In a chat with Cheryl Como, LGSW, Vice President of Client Services for the Lupus Foundation of Minnesota, I inquired about how a person might best describe their diagnosis to family and friends.  “Use your own words,” she advised.  Great advice I thought. The Lupus Foundation of America describes lupus this way:  “The immune system loses its ability to tell the difference between foreign substances (antigens) and its own cells and tissues. The immune system then makes antibodies directed against "self." These antibodies, called "auto-antibodies," react with the "self" antigens to form immune complexes. The immune complexes build up in the tissues and can cause inflammation, injury to tissues, and pain.” How might you translate that into your own words?  What about life beyond the old stand-by, generic, impersonal, regurgitated explanations of lupus?

Chances are lupus has re-vamped the way you do life. There may be times in which you need to convey the urgency of a nap to your five-year-old who is begging to play. Maybe you find yourself in a position that requires an explanation to your boss about just how debilitating your fatigue really is.  What rolls off your tongue in these moments?

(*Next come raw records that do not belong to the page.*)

(** C2 (amended). For a list of two or more URIs (more generally, one
    that does not hold exactly one URI), [SelectBestNode] asks the URIs
    one after the other, in the order of the list, for their block
    count: one request to each URI that parses. If some node reports a
    positive block count, it sets [Node] to a URI that reported the
    highest count and returns nil; if no node can be communicated with,
    it returns an error and leaves the client as it is. *)
Theorem SelectBestNode_asks_all_and_takes_highest c st :
  length (nodeURIs c) <> 1%nat ->
  let asked := poll (nodeURIs c) st in
  let out := SelectBestNode c st in
  snd out = snd asked /\
  map fst (fst asked) = nodeURIs c /\
  sent (snd out) =
  (sent st ++ map block_count_query (List.filter is_url (nodeURIs c)))%list /\
  ((exists j u m, fst asked !! j = Some (u, (m, None)) /\ 0 < m) ->
   exists i n,
     fst out = (mkClient (Node (fst (fst out))) (nodeURIs c), None) /\
     fst asked !! i = Some (Node (fst (fst out)), (n, None)) /\
     forall j u m, fst asked !! j = Some (u, (m, None)) -> m <= n) /\
  ((forall j u m err, fst asked !! j = Some (u, (m, err)) -> err <> None) ->
   fst out = (c, Some Errorf_no_nodes)).
Proof.
  intros Hlen asked out. subst asked out.
  rewrite (SelectBestNode_many c st Hlen).
  pose proof (SelectBestNode_loop_spec (nodeURIs c) EmptyString 0 st) as Hspec.
  cbn zeta in Hspec. destruct Hspec as (Hst & Hle & Hmax & Hwhich).
  cbn [fst snd].
  split; [exact Hst|]. split; [apply poll_uris|].
  split; [rewrite Hst; apply poll_sent|].
  destruct (SelectBestNode_loop (nodeURIs c) EmptyString 0 st) as [[bestNode highest] st1].
  cbn [fst snd] in *. split.
  - intros (j & u & m & Hj & Hpos).
    pose proof (Hmax j u m Hj) as Hm.
    destruct Hwhich as [Hsame|(i & Hi & Hlt & _)]; [inversion Hsame; lia|].
    pose proof (poll_answer_has_url _ _ _ _ _ Hi) as Hurl.
    apply String.eqb_neq in Hurl. rewrite Hurl. cbn [fst Node].
    exists i, highest. split; [reflexivity|]. split; [exact Hi | exact Hmax].
  - intros Hnone.
    destruct Hwhich as [Hsame|(i & Hi & _)].
    + inversion Hsame. reflexivity.
    + exfalso. apply (Hnone _ _ _ _ Hi). reflexivity.
Qed.

(** C9. With a list that does not hold exactly one URI (two or more, in
    particular), a node that [SelectBestNode] selects reported a positive
    block count, no node reported a higher one and every node before it
    in the list reported a lower one: among the nodes that tie for the
    highest count the earliest is taken. A selection is made as soon as
    one node reports a positive count; when all the counts reported are
    0 or less, no node is selected, even if such a node is the only one
    that answers. With exactly one URI, that node is selected and
    nothing is asked. *)
Theorem SelectBestNode_choice c st :
  let asked := poll (nodeURIs c) st in
  let out := SelectBestNode c st in
  (forall only,
      nodeURIs c = [only] -> out = ((mkClient only [only], None), st)) /\
  (length (nodeURIs c) <> 1%nat ->
   (snd (fst out) = None ->
    exists i n,
      fst asked !! i = Some (Node (fst (fst out)), (n, None)) /\
      0 < n /\
      forall j u m,
        fst asked !! j = Some (u, (m, None)) ->
        m <= n /\ ((j < i)%nat -> m < n)) /\
   ((exists j u m, fst asked !! j = Some (u, (m, None)) /\ 0 < m) ->
    snd (fst out) = None) /\
   ((forall j u m, fst asked !! j = Some (u, (m, None)) -> m <= 0) ->
    fst out = (c, Some Errorf_no_nodes))).
Proof.
  intros asked out. subst asked out. split.
  { intros only Huris. unfold SelectBestNode. rewrite Huris. reflexivity. }
  intros Hlen.
  rewrite (SelectBestNode_many c st Hlen).
  pose proof (SelectBestNode_loop_spec (nodeURIs c) EmptyString 0 st) as Hspec.
  cbn zeta in Hspec. destruct Hspec as (_ & Hle & Hmax & Hwhich).
  destruct (SelectBestNode_loop (nodeURIs c) EmptyString 0 st) as [[bestNode highest] st1].
  cbn [fst snd] in *. split; [|split].
  - destruct (String.eqb bestNode "") eqn:Hbest; cbn [fst snd Node]; [discriminate|].
    intros _. apply String.eqb_neq in Hbest.
    destruct Hwhich as [Hsame|(i & Hi & Hlt & Hearlier)]; [inversion Hsame; congruence|].
    exists i, highest. split; [exact Hi|]. split; [exact Hlt|].
    intros j u m Hj. split; [exact (Hmax j u m Hj)|].
    intros Hji. exact (Hearlier j u m Hji Hj).
  - intros (j & u & m & Hj & Hpos).
    pose proof (Hmax j u m Hj) as Hm.
    destruct Hwhich as [Hsame|(i & Hi & Hlt & _)]; [inversion Hsame; lia|].
    pose proof (poll_answer_has_url _ _ _ _ _ Hi) as Hurl.
    apply String.eqb_neq in Hurl. rewrite Hurl. reflexivity.
  - intros Hlow.
    destruct Hwhich as [Hsame|(i & Hi & Hlt & _)].
    + inversion Hsame. reflexivity.
    + specialize (Hlow _ _ _ Hi). lia.
Qed.

End default_transport.

(** *** More on the operations *)

(** What an operation leaves in the trace. *)
Lemma invoke_sent op c st :
  sent (snd (invoke op c st)) =
  match build_body (rpc_method op) (rpc_parameters op), url_Parse (Node c) with
  | OK body, None => (sent st ++ [http.mkRequest "POST" (Node c) body])%list
  | _, _ => sent st
  end.
Proof.
  destruct op; cbn [rpc_method rpc_parameters];
    try (unfold invoke, bind, ret; rewrite ValidateAddress_run);
    unfold_methods;
    match goal with
    | |- context [executeRequest ?m ?p ?u ?z st] =>
        rewrite <- (executeRequest_sent m p u z st);
        destruct (executeRequest m p u z st) as [[resp|e] st1]; reflexivity
    end.
Qed.

(** An operation in terms of its exchange: the error of the exchange beside
    the zero value, or what the operation makes of the result field. *)
Lemma invoke_replied op c st bytes st' :
  replied (rpc_method op) (rpc_parameters op) (Node c) st bytes st' ->
  invoke op c st =
  (match result_field op bytes with
   | Fail e => (no_value op, Some e)
   | OK v =>
       match error_envelope bytes with
       | Fail e => (no_value op, Some e)
       | OK info =>
           if negb (String.eqb (response.Message info) "")
           then (no_value op,
                 Some (Errorf_rpc (response.Code info) (response.Message info)))
           else (value_of op v, None)
       end
   end, st').
Proof.
  intros Hrep.
  destruct op; cbn [rpc_method rpc_parameters] in Hrep;
    try (unfold invoke, bind, ret; rewrite ValidateAddress_run);
    unfold_methods; unfold result_field;
    rewrite (executeRequest_replied _ _ _ _ _ _ _ Hrep);
    (destruct (json.Unmarshal bytes json.zero) as [resp|e]; cbn [res_bind]; [|reflexivity]);
    (destruct (error_envelope bytes) as [info|e]; cbn [res_bind]; [|reflexivity]);
    destruct (negb _); reflexivity.
Qed.

(** X1. An operation that returns an error returns its zero value beside
    it: never an error together with a result. *)
Theorem error_leaves_no_value op c st e :
  snd (fst (invoke op c st)) = Some e ->
  fst (fst (invoke op c st)) = no_value op.
Proof.
  destruct op;
    try (unfold invoke, bind, ret; rewrite ValidateAddress_run);
    unfold_methods;
    match goal with
    | |- context [executeRequest ?m ?p ?u ?z st] =>
        destruct (executeRequest m p u z st) as [[resp|e0] st1]
    end; cbn [fst snd]; intros Herr; first [discriminate Herr | reflexivity].
Qed.

(** X2. The list of URIs of a client plays no part in a call: an operation
    depends on the [Node] of the client alone, so a failed call is never
    tried on another node of the list. *)
Theorem invoke_ignores_nodeURIs op node uris uris' st :
  invoke op (mkClient node uris) st = invoke op (mkClient node uris') st.
Proof. destruct op; reflexivity. Qed.


(** X7. A reply with status 200 whose body decodes into the envelope of the
    operation and carries no error message is enough for the operation to
    return without error: it returns the result field, [SendToAddress] the
    [ID] of the transaction in it and [ValidateAddress] its verdict on the
    map. *)
Theorem clean_reply_is_returned op c st bytes st' v info :
  replied (rpc_method op) (rpc_parameters op) (Node c) st bytes st' ->
  result_field op bytes = OK v ->
  error_envelope bytes = OK info ->
  response.Message info = EmptyString ->
  invoke op c st = ((value_of op v, None), st').
Proof.
  intros Hrep Hresult Henv Hmsg.
  rewrite (invoke_replied _ _ _ _ _ Hrep), Hresult, Henv, Hmsg. reflexivity.
Qed.

(** *** More on the choice of a node *)

(** X3. After a successful [SelectBestNode], the [Node] of the client is
    one of its URIs, and the list of URIs is the one it had. *)
Theorem SelectBestNode_selects_listed_node c st :
  snd (fst (SelectBestNode c st)) = None ->
  In (Node (fst (fst (SelectBestNode c st)))) (nodeURIs c) /\
  nodeURIs (fst (fst (SelectBestNode c st))) = nodeURIs c.
Proof.
  intros Hok. split; [|apply SelectBestNode_keeps].
  destruct (Nat.eq_dec (length (nodeURIs c)) 1%nat) as [Hone|Hmany].
  - unfold SelectBestNode in *.
    destruct (nodeURIs c) as [|only [|second more]]; try discriminate Hone.
    left. reflexivity.
  - rewrite (SelectBestNode_many c st Hmany) in *.
    pose proof (SelectBestNode_loop_spec (nodeURIs c) EmptyString 0 st) as Hspec.
    cbn zeta in Hspec. destruct Hspec as (_ & _ & _ & Hwhich).
    destruct (SelectBestNode_loop (nodeURIs c) EmptyString 0 st) as [[bestNode highest] st1].
    cbn [fst snd] in *.
    destruct (String.eqb bestNode "") eqn:Hbest; cbn [fst snd Node] in *; [discriminate Hok|].
    apply String.eqb_neq in Hbest.
    destruct Hwhich as [Hsame|(i & Hi & _)]; [inversion Hsame; congruence|].
    rewrite <- (poll_uris (nodeURIs c) st).
    apply list_elem_of_lookup_2, list_elem_of_In in Hi.
    apply (in_map fst) in Hi. exact Hi.
Qed.

(** X4. [SelectBestNode] has one error, [Unable to communicate with any
    nodes], whatever made the nodes fail; it then leaves the client as it
    was, and it never fails on a client with exactly one URI. *)
Theorem SelectBestNode_failure c st :
  snd (fst (SelectBestNode c st)) <> None ->
  fst (SelectBestNode c st) = (c, Some Errorf_no_nodes) /\
  length (nodeURIs c) <> 1%nat.
Proof.
  intros Herr. split; [apply SelectBestNode_keeps, Herr|].
  intros Hone. apply Herr. unfold SelectBestNode.
  destruct (nodeURIs c) as [|only [|second more]]; try discriminate Hone.
  reflexivity.
Qed.

(** X5. The client of [NewClientUsingMultipleNodes] has the given URIs, and
    its [Node] is one of them or the empty string; for a single URI it is
    the client of [NewClient], made without a request. *)
Theorem NewClientUsingMultipleNodes_node uris st :
  (forall client,
      fst (fst (NewClientUsingMultipleNodes uris st)) = Some client ->
      nodeURIs client = uris /\
      (In (Node client) uris \/ Node client = EmptyString)) /\
  (forall only,
      uris = [only] ->
      NewClientUsingMultipleNodes uris st = ((Some (NewClient only), None), st)).
Proof.
  split.
  - intros client. unfold NewClientUsingMultipleNodes, bind, ret.
    destruct uris as [|first rest]; [discriminate|]. cbn [length Nat.eqb].
    pose proof (SelectBestNode_keeps (mkClient EmptyString (first :: rest)) st)
      as [Huris Hfail].
    pose proof (SelectBestNode_selects_listed_node (mkClient EmptyString (first :: rest)) st)
      as Hlisted.
    destruct (SelectBestNode (mkClient EmptyString (first :: rest)) st) as [[chosen err] st1].
    cbn [fst snd nodeURIs] in *. intros Heq. inversion Heq; subst chosen.
    split; [exact Huris|].
    destruct err as [e|].
    + right. assert (Hne : Some e <> None) by discriminate.
      specialize (Hfail Hne). inversion Hfail. reflexivity.
    + left. apply Hlisted. reflexivity.
  - intros only ->. reflexivity.
Qed.

(** *** Ping and the calls *)

(** X8. [Ping] hands nothing to the HTTP transport, and answers false
    without dialling when the [Node] is no URL. When it answers true, the
    [Node] is a URL, so that every operation whose parameters can be
    encoded gets its request as far as the transport. *)
Theorem Ping_and_calls c st :
  sent (snd (Ping c st)) = sent st /\
  (url_Parse (Node c) <> None -> Ping c st = (false, st)) /\
  (fst (Ping c st) = true ->
   forall op params st1,
     Marshal_all (positional (rpc_parameters op)) = OK params ->
     sent (snd (invoke op c st1)) =
     (sent st1 ++ [http.mkRequest "POST" (Node c)
                     (request.envelope request_id (rpc_method op) params)])%list).
Proof.
  unfold Ping, ret. split; [|split].
  - destruct (url_Parse (Node c)); [reflexivity|].
    destruct (Dial "tcp" (url_Host (Node c)) (world st)) as [[err|] w]; reflexivity.
  - destruct (url_Parse (Node c)); [reflexivity | congruence].
  - destruct (url_Parse (Node c)) eqn:Hurl; [discriminate|].
    intros _ op params st1 Hparams.
    rewrite invoke_sent, build_body_envelope, Hparams, Hurl. reflexivity.
Qed.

Christine Miserandino has inspired me to think creatively about how to share my lupus experience with my loved ones. Check out The Spoon Theory found at www.butyoudontlooksick.com/the_spoon_theory . It is our responsibility to help people understand how lupus affects our lives.

So, friends, this is my invitation to you to try USING YOUR OWN WORDS and journal about instances in which you have been lost for words about your lupus experience.  I would love for you to share your own creative analogy and/or description that depicts your personal experience with Lupus- It may prove therapeutic in its own right, and maybe even extend some much needed hope and encouragement for some of your fellow Lupusians!